Archive | August, 2013

My son’s a failure. (Alternate title: Breast isn’t always best)

1 Aug

I took Trenton for a weight check yesterday. He’s been below the 5th percentile since his 4 month check (11lbs 9oz). At 5 months he dropped even further below (12lbs 1oz). We decided to start rice cereal at that point in hopes that he would chunk it up.

His 6 month appointment came around and we had a ‘jump,’ if you will, all the way up to just below the 5th percentile (13lbs 1oz). Just to be safe, we decided we’d check again in a month to make sure he’s staying on track.

13lbs 15 ounces. He plateaued on the growth chart.

Failure to Thrive.

Our doctor felt that she needed to refer us to the Children’s Hospital. After discussing breastfeeding and my Levothyroxin medicine, we decided to test his thryoid, check for anemia and look for lead in his blood. In addition, stop breastfeeding. Knife to the heart.

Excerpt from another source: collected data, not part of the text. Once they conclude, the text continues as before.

Lemma resident_same bp bp' id :
  same_pages bp bp' ->
  page_data ∘ f_page <$> resident bp' id = page_data ∘ f_page <$> resident bp id.
Proof.
  intros Hs. unfold resident. rewrite (FindFrame_same _ _ _ Hs).
  destruct (FindFrame id bp) as [i|]; [|done]. simpl.
  pose proof (proj1 (Forall2_lookup _ _ _) Hs i) as Ho. destruct Ho as [f f' (_ & _ & Hd)|]; [|done].
  simpl. by rewrite Hd.
Qed.

Lemma resident_same_None bp bp' id : same_pages bp bp' -> resident bp' id = None <-> resident bp id = None.
Proof.
  intros Hs. pose proof (resident_same _ _ id Hs).
  destruct (resident bp id), (resident bp' id); naive_solver.
Qed.

Section Invariant.
Context {E : Type} `{PL : PageEnvLaws E}.
Implicit Types (bp : BufferPool) (e : E).

(** The pages that are not resident are untouched on disk. *)
Definition disk_kept bp e e' : Prop := forall id, resident bp id = None -> disk e' id = disk e id.

Lemma logical_same bp bp' e e' :
  same_pages bp bp' -> disk_kept bp e e' -> forall id, logical bp' e' id = logical bp e id.
Proof.
  intros Hs Hd id. unfold logical. pose proof (resident_same _ _ id Hs) as Hr.
  destruct (resident bp id) eqn:E1, (resident bp' id); simpl in Hr; try congruence. auto.
Qed.

Lemma resident_at bp e i f :
  pool_inv bp e -> bp_frames bp !! i = Some f -> f_in_use f = true ->
  FindFrame (page_id (f_page f)) bp = Some i /\ resident bp (page_id (f_page f)) = Some f.
Proof.
  intros I Hl Hu. unfold resident. destruct (FindFrame _ bp) as [j|] eqn:Ef.
  - destruct (FindFrame_Some _ _ _ Ef) as (g & Hg & Hgu & Hid).
    replace j with i in * by (by eapply (inv_ids _ _ I)). simpl. by rewrite Hl.
  - by destruct (FindFrame_None _ _ _ _ Ef Hl Hu).
Qed.

Lemma resident_Some bp id f :
  resident bp id = Some f ->
  exists i, bp_frames bp !! i = Some f /\ f_in_use f = true /\ page_id (f_page f) = id.
Proof.
  unfold resident. destruct (FindFrame id bp) as [i|] eqn:Ef; [|done]. simpl.
  destruct (FindFrame_Some _ _ _ Ef) as (g & Hg & ? & ?). intros ?. simplify_eq. eauto.
Qed.

Lemma resident_None bp id i f :
  resident bp id = None -> bp_frames bp !! i = Some f -> f_in_use f = true -> page_id (f_page f) <> id.
Proof.
  unfold resident. destruct (FindFrame id bp) as [j|] eqn:Ef; simpl.
  - destruct (FindFrame_Some _ _ _ Ef) as (g & -> & _). done.
  - intros _. by apply FindFrame_None.
Qed.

I have been so proud of myself for being able to continue breastfeeding this long. My supply has been diminishing and we’ve been supplementing with formula at daycare. But first thing in the morning and last thing at night, it was just the two of us. Our special time together. My free pass from cleaning up after dinner or helping Emberly do her pre-bedtime routine. I’m not going to lie, I enjoyed the extra weight loss and am a little saddened to think about that possible weight coming back. I know that’s selfish, but that wasn’t my running force behind continuing breastfeeding. Sure, not having to pay for formula, weight loss, and the guaranteed 40 minutes of Candy Crush pump time at work daily were all benefits that I’m going to miss, I’m really saddened by the fact that [b]I[/b] will not be the one providing his nutrition. There’s just something magical and heartwarming knowing that your child looks to you, personally, to help fill their belly and soul. It’s National Breastfeeding Month to boot! Celebrate amongst yourselves, I’ll be in the corner with a bottle of wine…which I can now drink in entirety since I no longer need to worry about it passing through my breastmilk to T-man. Bright side, folks.

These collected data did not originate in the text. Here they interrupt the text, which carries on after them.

(** Bounds.  Throughout any client session the pool holds at most
    [capacity] pages, never has fewer frames than its capacity, never holds a
    page twice, and its clock stays within 64 bits with distinct stamps. *)
Theorem pool_bounded {E} `{PageEnvLaws E} capacity (e : E) bp os cs c :
  env_inv e -> 0 < capacity <= kMaxFrames -> Create true true capacity = (StatusOk, Some bp) ->
  Forall pool_op_ok os -> pool_run os (MkClient [] bp e []) = (cs, c) ->
  0 < bp_capacity (c_pool c) <= zlen (bp_frames (c_pool c)) /\
  pinned_frames (c_pool c) <= pool_size (c_pool c) <= bp_capacity (c_pool c) /\
  NoDup ((fun f => page_id (f_page f)) <$> filter (fun f => Is_true (f_in_use f)) (bp_frames (c_pool c))) /\
  stamps_ok (bp_clock (c_pool c)) (bp_frames (c_pool c)) /\ bp_clock (c_pool c) <= UINT64_MAX.
Proof.
  intros He Hc HC Hos Hr.
  destruct (pool_run_ok _ _ _ _ _ (Create_ok _ _ _ He Hc HC) Hos Hr) as (I & _ & _).
  split_and!; try apply I; [..|by eapply inv_stamps_ok].
  - unfold pinned_frames, pool_size. induction (bp_frames (c_pool c)) as [|f fs IH]; [done|].
    rewrite !count_cons. destruct (pinned f) eqn:Hp, (f_in_use f) eqn:Hf; simpl; try lia.
    unfold pinned in Hp. by rewrite Hf in Hp.
  - pose proof (inv_ids _ _ I) as Hids. revert Hids. generalize (bp_frames (c_pool c)).
    intros fs Hids. induction fs as [|f fs IH]; [constructor|].
    assert (NoDup ((fun f => page_id (f_page f)) <$> filter (fun f => Is_true (f_in_use f)) fs)) as IH'.
    { apply IH. intros i j g h Hg Hh Hgu Hhu Heq.
      by assert (S i = S j) as [= ->] by (by eapply Hids). }
    rewrite filter_cons. case_decide as Hu; [|done]. apply Is_true_true in Hu. simpl. constructor; [|done].
    intros (g & Heq & [Hgu%Is_true_true Hg]%list_elem_of_filter)%list_elem_of_fmap.
    apply list_elem_of_lookup_1 in Hg as [j Hj]. by assert (0%nat = S j) by (by eapply (Hids 0%nat (S j) f g)).
Qed.

Lemma pool_bounded_witness : pool_size (c_pool (snd session_result)) <= bp_capacity (c_pool (snd session_result)).
Proof.
  destruct (@pool_bounded storage _ storage_env_laws 1 (two_pages []) one_frame session
    (fst session_result) (snd session_result) (two_pages_sound []) one_frame_capacity
    eq_refl session_ok (surjective_pairing _)) as (_ & [_ Hs] & _).
  exact Hs.
Defined.

(** C22: Resize.  A successful Resize sets the capacity, evicts only unpinned
    pages, oldest first, keeps every pinned frame and every pin, and leaves at
    most the new number of residents.  A failed one changes nothing but dirty
    flags of pages it already wrote, and a shrink below the pinned pages fails
    with kBufferFull before anything is flushed.  What clients see is the same
    either way. *)
Theorem resize_correct {E} `{PageEnvLaws E} a n bp (e : E) s bp' e' :
  pool_inv bp e -> 0 <= n -> Resize a n bp e = (s, bp', e') ->
  (forall id, logical bp' e' id = logical bp e id) /\
  (if ok s then bp_capacity bp' = n /\ pool_size bp' <= n /\ kept bp bp' /\ lru_evicted bp bp'
   else cleaned bp bp') /\
  (0 < n < pool_size bp -> a = AllocOk -> count_frames evictable (bp_frames bp) < pool_size bp - n ->
     code s = kBufferFull /\ bp' = bp /\ e' = e).
Proof.
  intros I Hn HR. destruct (Resize_spec _ _ _ _ _ _ _ I Hn HR) as (I' & Hlog & Hr). split_and!; [done| |].
  - destruct (ok s); [|done]. destruct Hr as (_ & Hc & Hk & Hl).
    split_and!; [done| |done..]. rewrite <- Hc. apply I'.
  - intros Hlt -> Hcnt. unfold Resize in HR. pose proof (inv_size _ _ I).
    replace (n =? 0) with false in HR by lia. replace (n =? bp_capacity bp) with false in HR by lia.
    replace (bp_capacity bp <? n) with false in HR by lia.
    replace (n <? pool_size bp) with true in HR by lia. cbn [alloc_error] in HR.
    rewrite zlen_indices in HR. replace (count_frames _ _ <? _) with true in HR by lia.
    by injection HR as <- <- <-.
Qed.

(** A full, fully pinned two-frame pool. *)
Definition pinned_pool : BufferPool :=
  MkPool true 2 [MkFrame (PageOf 0) 1 1 true; MkFrame (PageOf 1) 1 2 true] 2 false.

Lemma pinned_pool_inv : pool_inv pinned_pool (two_pages []).
Proof.
  assert (forall i f, bp_frames pinned_pool !! i = Some f ->
    exists n, n = Z.of_nat i /\ 0 <= n < 2 /\ f = MkFrame (PageOf n) 1 (n + 1) true) as Hf.
  { intros [|[|i]] f Hl; simpl in Hl; simplify_eq; [exists 0|exists 1]; done. }
  split; [apply two_pages_sound|done|by vm_compute..| | | |by vm_compute].
  - intros i f (n & Hi & Hn & ->)%Hf. split; [simpl; lia|]. split; [done|]. intros _.
    split; [apply page_ok_PageOf; unfold kInvalidId; lia|]. split; [simpl; unfold kInvalidId; lia|].
    split; [simpl; lia|]. intros _. assert (n = 0 \/ n = 1) as [-> | ->] by lia; by vm_compute.
  - intros i j f g (n & Hi & _ & ->)%Hf (m & Hj & _ & ->)%Hf _ _. simpl. lia.
  - intros i j f g (n & Hi & _ & ->)%Hf (m & Hj & _ & ->)%Hf _ _. simpl. lia.
Qed.

Lemma resize_correct_witness : exists s,
  Resize AllocOk 1 pinned_pool (two_pages []) = (s, pinned_pool, two_pages []) /\ code s = kBufferFull.
Proof.
  destruct (Resize AllocOk 1 pinned_pool (two_pages [])) as [[s bp'] e'] eqn:ER. exists s.
  destruct (@resize_correct storage _ storage_env_laws AllocOk 1 pinned_pool (two_pages []) s bp' e'
    pinned_pool_inv ltac:(lia) ER) as (_ & _ & Hfull).
  destruct Hfull as (Hc & -> & ->); [by vm_compute|done|by vm_compute|]. done.
Defined.

(** Looking for a frame to load a page into fails only when writing the
    victim back failed, or with kBufferFull when every
    resident page is pinned, as long as no resident page carries the last
    64-bit stamp. *)
Theorem acquire_full_means_pinned {E} `{PageEnvLaws E} bp (e : E) s bp' e' :
  pool_inv bp e -> bp_clock bp < UINT64_MAX -> AcquireFrame bp e = (s, None, bp', e') ->
  (exists i bp1, FlushFrame i bp e = (s, bp1, e') /\ ok s = false) \/
  code s = kBufferFull /\
    forall i f, bp_frames bp !! i = Some f -> f_in_use f = true -> 0 < f_pin f.
Proof.
  intros I Hclk HA. destruct (AcquireFrame_spec _ _ _ _ _ _ I HA) as (_ & _ & _ & Hs & Hsz).
  unfold AcquireFrame, evict_frame in HA. replace (pool_size bp <? bp_capacity bp) with false in HA by lia.
  destruct (victim_scan_spec 0 (bp_frames bp) None UINT64_MAX)
    as [[Hv Hall]|(j & f & Hv & _)]; rewrite Hv in HA.
  - injection HA as <- <- <-. right. split; [done|]. intros i f Hl Hu.
    destruct (inv_frames _ _ I _ _ Hl) as (Hp & _ & H3). destruct (H3 Hu) as (_ & _ & Ht & _).
    destruct (decide (f_pin f = 0)) as [Hz|]; [|lia]. specialize (Hall i f Hl).
    unfold evictable in Hall. rewrite Hu, Hz in Hall. specialize (Hall eq_refl). lia.
  - left. simpl in HA. destruct (FlushFrame j bp e) as [[s1 bp1] e1] eqn:Ef.
    destruct (ok s1) eqn:Es; simpl in HA; [done|]. injection HA as <- <- <-. eauto.
Qed.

We contemplated waiting a month to see how he does with the calories from formula instead of my breastmilk, but after talking with my sister (the nurse) and B, we decided to do the referral now. You never know how long it will take for them to fit us in, and I sure as hell don’t want to push it to the next calendar year for another deductible wait even longer to figure out what may be the cause of his slow weight gain. Of course, B and I aren’t exactly big people, but we need to figure out why Trenton isn’t staying on a normal curve.

If you have a few positive thoughts to spare, please send them to Trenton’s fat cells. Also, if you know of any good food charts/logs for babies, send them my way. I figure it’s best to start noting that now instead of having Children’s suggest it and bring us back a month later.

I’ve missed you all. Let’s make this interaction happen more frequently, yes?